A ellos les dolía hasta cuando los pájaros se posaban en las ramas de los árboles que como soldados privilegiados protegían ese sagrario blanco de los ataques indiscriminados de una tormenta celosa que posaba toda su ira sobre el atrio de los sueños y las penas. No querían verla sin estar allí, ni estar allí sin verla, eran capaces de esculpir con oraciones nacidas de la necesidad las horas interminables de su amparo y gracia perpetua.

En los días que se soportaban más de la cuenta y la convivencia era víctima de una monotonía esclava, buscaban la palabra perfecta para consolar su impaciencia y agobio en las manos de su timón, su capitana, su cielo nácar, su nube de algodón con 50 años menos, su primer te quiero, su primer hijo, su calle en noches de verano con olor a jazmín y azucena. Ellos allí morían y renacían a la misma vez, dejaban su yo viejo para encontrarse con su yo joven, vital, lleno de energía, capaz de abrazar un varal y surcar los mares verdes de las cuestas que llegan al valle.

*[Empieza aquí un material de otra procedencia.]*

Lemma add_argument_group_calls_every_type_witness :
  let argv := Some ["--transformer"; "foo"] in
  let r := add_argument_group Example._transformer_configs
             "DataTransformerChoicesConfig" Example.parser argv true
             Example.world in
  ∃ groups,
    calls Example.parser r.2
    = calls Example.parser Example.world
        ++ AddArgumentGroup "DataTransformerChoicesConfig"
           :: selector_call Example._transformer_configs
                "DataTransformerChoicesConfig" Example.world
           :: groups
    ∧ config_type_of <$> groups
      = Some <$> (PyDict.items
                    (registry_table Example._transformer_configs
                       Example.world)).*2
    ∧ Forall (λ c, argv_of c = Some argv) groups.
Proof.
  apply (add_argument_group_calls_every_type Example._transformer_configs
           "DataTransformerChoicesConfig" Example.parser
           (Some ["--transformer"; "foo"]) true Example.world).
  by vm_compute.
Defined.

Lemma add_argument_group_required_rule_witness :
  let argv := Some ([] ++ "--executor" :: "null" :: ["--transformer"; "foo"]) in
  let r := add_argument_group Example._transformer_configs
             "DataTransformerChoicesConfig" Example.parser argv true
             Example.world in
  r.1 = inr tt
  ∧ ∃ groups,
      calls Example.parser r.2
      = calls Example.parser Example.world
          ++ AddArgumentGroup "DataTransformerChoicesConfig"
             :: selector_call Example._transformer_configs
                  "DataTransformerChoicesConfig" Example.world
             :: groups
      ∧ required_of <$> groups
        = (λ e, Some (bool_decide (e.1 = "null")))
            <$> PyDict.items
                  (registry_table Example._transformer_configs Example.world).
Proof.
  apply (add_argument_group_required_rule Example._transformer_configs
           "DataTransformerChoicesConfig" Example.parser
           [] "null" ["--transformer"; "foo"] true Example.world).
  apply not_elem_of_nil.
Defined.

Lemma add_argument_group_at_most_one_required_witness :
  let w' := (add_argument_group Example._transformer_configs
               "DataTransformerChoicesConfig" Example.parser
               (Some ["--executor"; "null"]) true Example.world).2 in
  ∃ new,
    calls Example.parser w' = calls Example.parser Example.world ++ new
    ∧ (length (filter (λ c, required_of c = Some true) new) ≤ 1)%nat.
Proof.
  apply (add_argument_group_at_most_one_required
           Example._transformer_configs "DataTransformerChoicesConfig"
           Example.parser (Some ["--executor"; "null"]) true Example.world).
  apply (bool_decide_unpack _). by vm_compute.
Defined.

Luchaban en su interior con conversaciones a solas porque no querían que Ella viajara, no querían verla presidir ese marco de mármol barroco y monumental que se empequeñece con su presencia. No querían, porque ellos y su egoísmo enfermizo por amor, por una fidelidad que te es prestada cuando naces para confirmarla cada año en vísperas de los días de las luces y las sombras, de los gozos y los altares, les decía que no podía dejar su peana de jaspe rojo.

Estaban ciegos, celosos, tremendamente rebeldes, pero sabían que no había vuelta atrás. Por un mes Ella no sería solo para ellos, era algo inevitable a pesar de sus pesares, era algo que como un huracán en partida se suponía imparable. A ellos les pesaba la angustia, la delicadeza de su mirada no se posaría sobre ellos en exclusiva, pero no tenían más remedio que aceptar con resignación que su bastón y su fiel consoladora de los afligidos estaría un mes fuera de su sagrario de mármol y oro.

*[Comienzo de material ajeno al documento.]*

(** The session after [n] complete ticks: its state, start time and the
    counters of the last tick. *)
Definition after_ticks (interface : string) (duration interval : Q)
  (force_monitor : bool) (n : nat) (st : State W)
  : option (State W * Q * N * N) :=
  match loop_entry interface st with
  | Some (st0, start_time, sent0, recv0) =>
      match run_iters interface duration interval force_monitor start_time n
              sent0 recv0 st0 with
      | Some (stn, sent, recv) => Some (stn, start_time, sent, recv)
      | None => None
      end
  | None => None
  end.

(** Every list only grows. *)
Definition grows (st st' : State W) : Prop :=
  extends (time_values st) (time_values st') /\
  extends (bw_values st) (bw_values st') /\
  extends (tcp_values st) (tcp_values st') /\
  extends (udp_values st) (udp_values st') /\
  extends (icmp_values st) (icmp_values st').

(** All five lists have [k] elements. *)
Definition level (k : nat) (st : State W) : Prop :=
  List.length (time_values st) = k /\ List.length (bw_values st) = k /\
  List.length (tcp_values st) = k /\ List.length (udp_values st) = k /\
  List.length (icmp_values st) = k.

(** What the function does once it has entered the [try]. *)
Definition sampling interface duration interval force_monitor start_time
  fuel sent recv : M W Samples :=
  (try_except
     (while_loop interface duration interval force_monitor start_time fuel
        sent recv)
     handler ;;
   the_lists)%prog.

(** The alert of the [except] clause that catches [e]. *)
Definition alert_of (e : exn) : Alert :=
  match e with
  | KeyboardInterrupt => AlertInterrupted
  | Exception msg => AlertError msg
  end.

(** The warning of line 126: the counters query gave nothing for the
    interface. *)
Definition counters_unavailable_alert (ev : Event) : bool :=
  match ev with
  | Warning (AlertCountersUnavailable _) => true
  | _ => false
  end.

(** The warnings of the two [except] clauses. *)
Definition exception_alert (ev : Event) : bool :=
  match ev with
  | Warning AlertInterrupted | Warning (AlertError _) => true
  | _ => false
  end.

(** How the two lists stand when the loop is over, given the events
    written since it started: one more time value exactly when the counters
    were found unavailable or, possibly, when an exception was raised. *)
Definition balance (raised : bool) (evs : list Event) (st : State W) : Prop :=
  if existsb counters_unavailable_alert evs
  then List.length (time_values st) = S (List.length (bw_values st))
  else List.length (time_values st) = List.length (bw_values st) \/
       (raised = true /\
        List.length (time_values st) = S (List.length (bw_values st))).

Definition iteration_post (st : State W) (res : State W * outcome ctl)
  : Prop :=
  let (st', r) := res in
  exists evs,
    log st' = log st ++ evs /\
    existsb exception_alert evs = false /\
    match r with
    | Ok (Next _ _) =>
        existsb counters_unavailable_alert evs = false /\
        List.length (time_values st') = List.length (bw_values st')
    | Ok Leave => balance false evs st'
    | Raise _ => balance true evs st'
    | OutOfFuel => False
    end.

Definition loop_post (st : State W) (res : State W * outcome unit) : Prop :=
  let (st', r) := res in
  exists evs,
    log st' = log st ++ evs /\
    existsb exception_alert evs = false /\
    match r with
    | Ok _ => balance false evs st'
    | Raise _ => balance true evs st'
    | OutOfFuel => True
    end.




(** *** Further definitions for the sampling loop *)

Definition is_warning (ev : Event) : bool :=
  match ev with
  | Warning _ => true
  | _ => false
  end.

(** The warning of line 119. *)
Definition link_down_alert (ev : Event) : bool :=
  match ev with
  | Warning (AlertLinkDown _) => true
  | _ => false
  end.

(** How the lengths of the five lists stand to each other: the three
    connection lists are filled together, after the bandwidth list, which is
    filled after the time list. *)
Definition staggered (st : State W) : Prop :=
  List.length (tcp_values st) = List.length (udp_values st) /\
  List.length (udp_values st) = List.length (icmp_values st) /\
  (List.length (icmp_values st) <= List.length (bw_values st))%nat /\
  (List.length (bw_values st) <= List.length (time_values st))%nat /\
  (List.length (time_values st) <= S (List.length (icmp_values st)))%nat.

Lo mismo que ellos renacían cada semana, la ciudad necesitaba renacer de sus cenizas de polvo y sol, de fin y principio, de mediocridad y excelencia, de alegría y tristeza, de amor y odio, de balcón y flor, de algodón de azúcar y migrañas de la infancia, de locura y cordura, de esperanza y amaneceres a saldo. Ahora los renacidos éramos nosotros, puede ser que más que nunca o renazcamos con su presencia, o volveremos al tío vivo de las ilusiones perdidas. A ellos, les hacía felices verla entre lampareros cuajados de peticiones, entre todas ellas, las suyas.

Como un libro sin acabar, contaban los días para que regresara y hacerla suya, para ellos, solos con su presencia aplastante y evocadora, solos junto a Ella para sentirse renacidos una vez a la semana mientras el cielo cae sobre sus hombros en el paraíso terrenal de las glorias de Cabra.